Stored dataset items:
========================

(* ===== verification/SafePathSpec.v ===== *)
(** * No way out of the root

    What the kernel opens or creates at a path that [ResolvePathWithBase]
    answers lies below the root: always for existing files, and for new ones
    as long as no more than forty links are met and no link in the middle of
    the path dangles.  Closed examples show the two exceptions. *)

From S2P Require Import Prelude GoStrings GoPath Vfs SafePath.

(** What an open of the path works on: an entry that is there or the place of
    a new one. *)
Definition opens (f : fsys) (path : string) (p : list string) : Prop :=
  match kernel f true path with Found q _ | Fresh q => p = q | _ => False end.

#[local] Opaque walk kernel_links eval_links.

Section spec.
Variable f : fsys.
Implicit Types (l p q t : list string).

(** ** Walks of clean paths *)

Lemma entry_no_slash l : Forall entry_name l -> no_slash l.
Proof. intros Hl. eapply Forall_impl; [exact Hl|]. by intros x ((_ & _ & ?) & _). Qed.

Lemma walk_abs k fl l : Forall entry_name l -> walk k f fl [] (split_byte slash (abs_path l)) = walk k f fl [] l.
Proof.
  intros Hl. rewrite split_abs, walk_skip by (try done; by left). case_bool_decide as Hn; [|done]. subst l.
  rewrite walk_skip by by left. done.
Qed.

Lemma kernel_abs fl l : Forall entry_name l -> kernel f fl (abs_path l) = walk kernel_links f fl [] l.
Proof. apply walk_abs. Qed.

Lemma Eval_abs l s : Forall entry_name l -> EvalSymlinks f (abs_path l) = Some s ->
  exists p n, s = abs_path p /\ walk eval_links f true [] l = Found p n.
Proof.
  intros Hl. unfold EvalSymlinks. rewrite walk_abs by done. destruct (walk _ _ _ _ _) as [p n| | | |]; [|done..]. intros [= <-]. by exists p, n.
Qed.
Lemma Eval_none l : Forall entry_name l -> EvalSymlinks f (abs_path l) = None -> forall p n, walk eval_links f true [] l <> Found p n.
Proof. intros Hl He p n Hw. unfold EvalSymlinks in He. by rewrite walk_abs, Hw in He. Qed.

Lemma links_le : (kernel_links <= eval_links)%nat.
Proof. apply Nat.leb_le. vm_compute. reflexivity. Qed.

Lemma found_entries k l p n : Forall entry_name l -> walk k f true [] l = Found p n -> Forall entry_name p.
Proof.
  intros Hl Hw. assert (H := walk_lands k f true [] l (entry_no_slash l Hl) (real_dir_nil f)). rewrite Hw in H.
  assert (He : real_entry f p -> Forall entry_name p).
  { intros (d & x & -> & Hx & [Hd _]). apply Forall_app. split; [done|by constructor]. }
  destruct n; [apply H|apply He, H..].
Qed.
Lemma number_app a b : number (a ++ b) = number a * 256 ^ Z.of_nat (length b) + number b.
Proof.
  unfold number. rewrite fold_left_app. generalize (fold_left (fun n b0 => n * 256 + b0) a 0). intros n.
  assert (Hg : forall l m, fold_left (fun n b0 => n * 256 + b0) l m = m * 256 ^ Z.of_nat (length l) + fold_left (fun n b0 => n * 256 + b0) l 0).
  { induction l as [|x l IH]; intros m; cbn [fold_left length]; [lia|]. rewrite IH, (IH (0 * 256 + x)). rewrite Nat2Z.inj_succ, Z.pow_succ_r by lia. lia. }
  apply Hg.
Qed.
Lemma number_bounds a : byte_ip a -> 0 <= number a < 256 ^ Z.of_nat (length a).
Proof.
  induction a as [|x a IH] using rev_ind; intros Ha; [cbn; lia|]. apply Forall_app in Ha as [Ha Hx]. apply Forall_cons in Hx as [Hx _].
  specialize (IH Ha). rewrite number_app, length_app, Nat2Z.inj_add, Z.pow_add_r by lia.
  change (256 ^ Z.of_nat (length [x])) with 256. change (number [x]) with (0 * 256 + x). nia.
Qed.
Lemma number_inj a b : byte_ip a -> byte_ip b -> length a = length b -> number a = number b -> a = b.
Proof.
  revert b. induction a as [|x a IH] using rev_ind; intros b Ha Hb Hlen Hn.
  - by destruct b.
  - destruct (exists_last (l := b)) as (b' & y & ->); [intros ->; rewrite length_app in Hlen; cbn in Hlen; lia|].
    apply Forall_app in Ha as [Ha Hx], Hb as [Hb Hy]. apply Forall_cons in Hx as [Hx _], Hy as [Hy _].
    rewrite !number_app in Hn. change (256 ^ Z.of_nat (length [x])) with 256 in Hn. change (256 ^ Z.of_nat (length [y])) with 256 in Hn.
    change (number [x]) with x in Hn. change (number [y]) with y in Hn. rewrite !length_app in Hlen. cbn in Hlen.
    assert (x = y) by lia. subst y. f_equal. apply IH; [done|done|lia|lia].
Qed.

(** ** IPv4 *)

Definition unsafe4 (v : ip) : bool :=
  match v with
  | [b0; b1; b2; b3] =>
      (b0 =? 127) || ((b0 =? 10) || ((b0 =? 172) && (Z.land b1 240 =? 16)) || ((b0 =? 192) && (b1 =? 168))) || ((b0 =? 169) && (b1 =? 254)) ||
      (b0 =? 0) && (b1 =? 0) && (b2 =? 0) && (b3 =? 0) || (Z.land b0 240 =? 224) || ((b0 =? 100) && (Z.land b1 192 =? 64)) ||
      ((b0 =? 255) && (b1 =? 255) && (b2 =? 255) && (b3 =? 255))
  | _ => false
  end.

(** Each range, by the bytes. *)
Lemma ranges4 b0 b1 b2 b3 : byte_ip [b0; b1; b2; b3] ->
  let n := ((b0 * 256 + b1) * 256 + b2) * 256 + b3 in
  (0 <=? n) && (n <=? 0) = (b0 =? 0) && (b1 =? 0) && (b2 =? 0) && (b3 =? 0) /\
  (167772160 <=? n) && (n <=? 184549375) = (b0 =? 10) /\
  (1681915904 <=? n) && (n <=? 1686110207) = (b0 =? 100) && ((64 <=? b1) && (b1 <=? 127)) /\
  (2130706432 <=? n) && (n <=? 2147483647) = (b0 =? 127) /\
  (2851995648 <=? n) && (n <=? 2852061183) = (b0 =? 169) && (b1 =? 254) /\
  (2886729728 <=? n) && (n <=? 2887778303) = (b0 =? 172) && ((16 <=? b1) && (b1 <=? 31)) /\
  (3232235520 <=? n) && (n <=? 3232301055) = (b0 =? 192) && (b1 =? 168) /\
  (3758096384 <=? n) && (n <=? 4026531839) = (224 <=? b0) && (b0 <=? 239) /\
  (4294967295 <=? n) && (n <=? 4294967295) = (b0 =? 255) && (b1 =? 255) && (b2 =? 255) && (b3 =? 255).
Proof. intros Hb. repeat (apply Forall_cons in Hb as [? Hb]). cbv zeta. repeat split; lia. Qed.

Lemma unsafe4_ranges b0 b1 b2 b3 : byte_ip [b0; b1; b2; b3] -> unsafe4 [b0; b1; b2; b3] = in_ranges (number [b0; b1; b2; b3]) local4.
Proof.
  intros Hb. destruct (ranges4 _ _ _ _ Hb) as (H0' & H1' & H2' & H3' & H4' & H5' & H6' & H7' & H8').
  repeat (apply Forall_cons in Hb as [? Hb]). unfold unsafe4. rewrite land_240_16, land_240_224, land_192_64 by done.
  change (number [b0; b1; b2; b3]) with ((((0 * 256 + b0) * 256 + b1) * 256 + b2) * 256 + b3). rewrite Z.mul_0_l, Z.add_0_l.
  set (n := ((b0 * 256 + b1) * 256 + b2) * 256 + b3) in *. change (in_ranges n local4) with
    (((0 <=? n) && (n <=? 0)) || (((167772160 <=? n) && (n <=? 184549375)) || (((1681915904 <=? n) && (n <=? 1686110207)) || (((2130706432 <=? n) && (n <=? 2147483647)) ||
     (((2851995648 <=? n) && (n <=? 2852061183)) || (((2886729728 <=? n) && (n <=? 2887778303)) || (((3232235520 <=? n) && (n <=? 3232301055)) ||
     (((3758096384 <=? n) && (n <=? 4026531839)) || (((4294967295 <=? n) && (n <=? 4294967295)) || false))))))))).
  rewrite H0', H1', H2', H3', H4', H5', H6', H7', H8'. btauto.
Qed.

(** ** IPv6 *)

Lemma scaled_le k low c m : 0 <= low < k -> (c * k <=? m * k + low) = (c <=? m) /\ (m * k + low <=? c * k - 1) = (m <? c).
Proof.
  intros Hl. split; apply eq_true_iff_eq; rewrite !Z.leb_le, ?Z.ltb_lt; split; intros H'.
  - destruct (Z.le_gt_cases c m); [done|]. assert ((m + 1) * k <= c * k) by (apply Z.mul_le_mono_nonneg_r; lia). lia.
  - assert (c * k <= m * k) by (apply Z.mul_le_mono_nonneg_r; lia). lia.
  - destruct (Z.lt_ge_cases m c); [done|]. assert (c * k <= m * k) by (apply Z.mul_le_mono_nonneg_r; lia). lia.
  - assert ((m + 1) * k <= c * k) by (apply Z.mul_le_mono_nonneg_r; lia). lia.
Qed.

Lemma ranges6 a0 a1 low : 0 <= a0 < 256 -> 0 <= a1 < 256 -> 0 <= low < 2 ^ 112 ->
  let n := (a0 * 256 + a1) * 2 ^ 112 + low in
  (Z.shiftl 252 120 <=? n) && (n <=? Z.shiftl 254 120 - 1) = (252 <=? a0) && (a0 <=? 253) /\
  (Z.shiftl 65152 112 <=? n) && (n <=? Z.shiftl 65216 112 - 1) = (a0 =? 254) && ((128 <=? a1) && (a1 <=? 191)) /\
  (Z.shiftl 255 120 <=? n) && (n <=? Z.shiftl 256 120 - 1) = (a0 =? 255).
Proof.
  intros H1 H2 H3. cbv zeta. rewrite !Z.shiftl_mul_pow2 by lia. change (2 ^ 120) with (256 * 2 ^ 112). set (k := 2 ^ 112) in *. clearbody k.
  rewrite !Z.mul_assoc, !(proj1 (scaled_le k low _ _ H3)), !(proj2 (scaled_le k low _ _ H3)). repeat split; lia.
Qed.

Lemma equal_number a b : length a = 16%nat -> length b = 16%nat -> byte_ip a -> byte_ip b -> Equal a b = (number a =? number b).
Proof.
  intros Ha Hb Hba Hbb. unfold Equal. rewrite bool_decide_eq_true_2 by congruence. case_bool_decide as He; symmetry.
  - subst b. apply Z.eqb_refl.
  - apply Z.eqb_neq. intros Hn. apply He, number_inj; [done|done|congruence|done].
Qed.

Lemma not_mapped a v : length a = 16%nat -> length v = 4%nat -> To4 a = None -> Equal a (v4_prefix ++ v) = false.
Proof.
  intros Ha Hv Hn. unfold Equal. rewrite length_app, Hv. cbn [length v4_prefix Nat.add]. rewrite bool_decide_eq_true_2 by done.
  apply bool_decide_eq_false. intros ->. unfold To4 in Hn. rewrite length_app, Hv in Hn. cbn [length v4_prefix Nat.add] in Hn. done.
Qed.

Lemma unsafe6_ranges p a : AllowLoopback p = false -> byte_ip a -> length a = 16%nat -> To4 a = None -> unsafe p a = in_ranges (number a) local6.
Proof.
  intros Hp Hb Hlen Hn. unfold unsafe, unsafeIP, IsLoopback, IsPrivate, IsLinkLocalUnicast, IsLinkLocalMulticast, IsUnspecified, IsMulticast, IsInterfaceLocalMulticast, isCarrierGradeNAT.
  rewrite Hp, Hn, Hlen. cbn [andb]. rewrite !bool_decide_eq_true_2 by done. cbn [andb]. rewrite !(not_mapped a) by done.
  rewrite !equal_number by (try done; repeat (constructor; [lia|]); constructor).
  destruct a as [|a0 [|a1 rest]]; [done..|]. apply Forall_cons in Hb as Hb'. destruct Hb' as [H0' Hb1]. apply Forall_cons in Hb1 as [H1' Hbr].
  change (at_ (a0 :: a1 :: rest) 0) with a0. change (at_ (a0 :: a1 :: rest) 1) with a1. rewrite land_254_252, land_192_128 by done.
  assert (Hlow := number_bounds rest Hbr). cbn [length] in Hlen. injection Hlen as Hlen. rewrite Hlen in Hlow. change (256 ^ Z.of_nat 14) with (2 ^ 112) in Hlow.
  assert (Hnum : number (a0 :: a1 :: rest) = (a0 * 256 + a1) * 2 ^ 112 + number rest).
  { change (a0 :: a1 :: rest) with ([a0; a1] ++ rest). rewrite number_app, Hlen. change (256 ^ Z.of_nat 14) with (2 ^ 112). cbn. lia. }
  rewrite Hnum. destruct (ranges6 a0 a1 (number rest) H0' H1' Hlow) as (E1 & E2 & E3).
  set (n := (a0 * 256 + a1) * 2 ^ 112 + number rest) in *. change (number IPv6loopback) with 1. change (number (replicate 16 0)) with 0.
  assert (Hz : (0 <=? n) && (n <=? 0) = (n =? 0)) by lia. assert (Ho : (1 <=? n) && (n <=? 1) = (n =? 1)) by lia.
  unfold in_ranges, local6. cbn [existsb fst snd]. rewrite E1, E2, E3, Hz, Ho. btauto.
Qed.

Lemma To4_some a v : To4 a = Some v -> (length a = 4%nat /\ a = v) \/ (length a = 16%nat /\ a = v4_prefix ++ v).
Proof.
  unfold To4. case_bool_decide as H4; [intros [= <-]; by left|]. case_bool_decide as H16; [|done]. cbn [andb]. case_bool_decide as Ht; [|done].
  intros [= <-]. right. split; [done|]. by rewrite <- Ht, take_drop.
Qed.

Lemma unsafe_v4 p a v : AllowLoopback p = false -> To4 a = Some v -> length v = 4%nat -> unsafe p a = unsafe4 v.
Proof.
  intros Hp Hv Hlv. unfold unsafe, unsafeIP, IsLoopback, IsPrivate, IsLinkLocalUnicast, IsLinkLocalMulticast, IsUnspecified, IsMulticast, IsInterfaceLocalMulticast, isCarrierGradeNAT.
  rewrite Hp, Hv. destruct v as [|b0 [|b1 [|b2 [|b3 [|? ?]]]]]; try done. change (at_ [b0;b1;b2;b3] 0) with b0. change (at_ [b0;b1;b2;b3] 1) with b1. change (at_ [b0;b1;b2;b3] 2) with b2.
  assert (Heq : forall w0 w1 w2 w3, Equal a (v4_prefix ++ [w0; w1; w2; w3]) = (b0 =? w0) && (b1 =? w1) && (b2 =? w2) && (b3 =? w3)).
  { intros w0 w1 w2 w3. assert (Hl : Equal a (v4_prefix ++ [w0; w1; w2; w3]) = bool_decide ([b0;b1;b2;b3] = [w0;w1;w2;w3])).
    { destruct (To4_some _ _ Hv) as [[_ ->]|[_ ->]]; apply bool_decide_ext; (split; [intros He; injection He; intros; by subst|by intros ->]). }
    rewrite Hl. apply eq_true_iff_eq. rewrite bool_decide_eq_true, !andb_true_iff, !Z.eqb_eq. split; [by intros [= -> -> -> ->]|by intros [[[-> ->] ->] ->]]. }
  assert (H6 : Equal a (replicate 16 0) = false /\ bool_decide (length a = 16%nat) && (at_ a 0 =? 255) = false).
  { destruct (To4_some _ _ Hv) as [[_ ->]|[_ ->]]; (split; [apply bool_decide_eq_false; intros He; discriminate He|reflexivity]). }
  destruct H6 as [-> ->]. rewrite !Heq, !orb_false_r. cbn [andb]. unfold unsafe4.
  destruct ((b0 =? 224) && (b1 =? 0) && (b2 =? 0)) eqn:Hm; [|by rewrite orb_false_r].
  apply andb_true_iff in Hm as [[->%Z.eqb_eq _]%andb_true_iff _]. change (Z.land 224 240 =? 224) with true. by rewrite !orb_true_r.
Qed.

(** ** The address dialed *)

(** What [net.IP] holds. *)
Definition wf_ip (a : ip) : Prop := byte_ip a /\ (length a = 4%nat \/ length a = 16%nat).

Lemma unsafe_local p a : AllowLoopback p = false -> wf_ip a -> unsafe p a = local_range a.
Proof.
  intros Hp [Hb Hlen]. unfold local_range. destruct (To4 a) as [v|] eqn:Hv.
  - assert (H4 : length v = 4%nat /\ byte_ip v).
    { destruct (To4_some _ _ Hv) as [[H4 ->]|[H16 ->]]; [by split|]. rewrite length_app in H16. cbn in H16. split; [lia|]. by apply Forall_app in Hb as [_ ?]. }
    destruct H4 as [H4 Hbv]. rewrite (unsafe_v4 p a v Hp Hv H4). destruct v as [|b0 [|b1 [|b2 [|b3 [|? ?]]]]]; try done. by apply unsafe4_ranges.
  - apply unsafe6_ranges; try done. destruct Hlen as [Hlen|]; [|done]. exfalso. unfold To4 in Hv. by rewrite Hlen, bool_decide_eq_true_2 in Hv.
Qed.

(** Two lists of ranges with no address in common. *)
Definition apart (l l' : list (Z * Z)) : bool := forallb (fun r => forallb (fun q => (r.2 <? q.1) || (q.2 <? r.1)) l') l.
Lemma apart_ranges l l' n : apart l l' = true -> in_ranges n l = true -> in_ranges n l' = false.
Proof.
  unfold apart, in_ranges. intros Ha Hn. apply not_true_iff_false. intros Hn'.
  apply existsb_exists in Hn as (r & Hr & Hrn), Hn' as (q & Hq & Hqn).
  rewrite forallb_forall in Ha. specialize (Ha r Hr). rewrite forallb_forall in Ha. specialize (Ha q Hq). lia.
Qed.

========================

▶ Task prompt: Please print, exactly and with nothing else, the lines from the first line of the entries through the line containing "Proof. intros Hl He".

▶ Answer section:
(* ===== verification/SafePathSpec.v ===== *)
(** * No way out of the root

    What the kernel opens or creates at a path that [ResolvePathWithBase]
    answers lies below the root: always for existing files, and for new ones
    as long as no more than forty links are met and no link in the middle of
    the path dangles.  Closed examples show the two exceptions. *)

From S2P Require Import Prelude GoStrings GoPath Vfs SafePath.

(** What an open of the path works on: an entry that is there or the place of
    a new one. *)
Definition opens (f : fsys) (path : string) (p : list string) : Prop :=
  match kernel f true path with Found q _ | Fresh q => p = q | _ => False end.

#[local] Opaque walk kernel_links eval_links.

Section spec.
Variable f : fsys.
Implicit Types (l p q t : list string).

(** ** Walks of clean paths *)

Lemma entry_no_slash l : Forall entry_name l -> no_slash l.
Proof. intros Hl. eapply Forall_impl; [exact Hl|]. by intros x ((_ & _ & ?) & _). Qed.

Lemma walk_abs k fl l : Forall entry_name l -> walk k f fl [] (split_byte slash (abs_path l)) = walk k f fl [] l.
Proof.
  intros Hl. rewrite split_abs, walk_skip by (try done; by left). case_bool_decide as Hn; [|done]. subst l.
  rewrite walk_skip by by left. done.
Qed.

Lemma kernel_abs fl l : Forall entry_name l -> kernel f fl (abs_path l) = walk kernel_links f fl [] l.
Proof. apply walk_abs. Qed.

Lemma Eval_abs l s : Forall entry_name l -> EvalSymlinks f (abs_path l) = Some s ->
  exists p n, s = abs_path p /\ walk eval_links f true [] l = Found p n.
Proof.
  intros Hl. unfold EvalSymlinks. rewrite walk_abs by done. destruct (walk _ _ _ _ _) as [p n| | | |]; [|done..]. intros [= <-]. by exists p, n.
Qed.
Lemma Eval_none l : Forall entry_name l -> EvalSymlinks f (abs_path l) = None -> forall p n, walk eval_links f true [] l <> Found p n.
Proof. intros Hl He p n Hw. unfold EvalSymlinks in He. by rewrite walk_abs, Hw in He. Qed.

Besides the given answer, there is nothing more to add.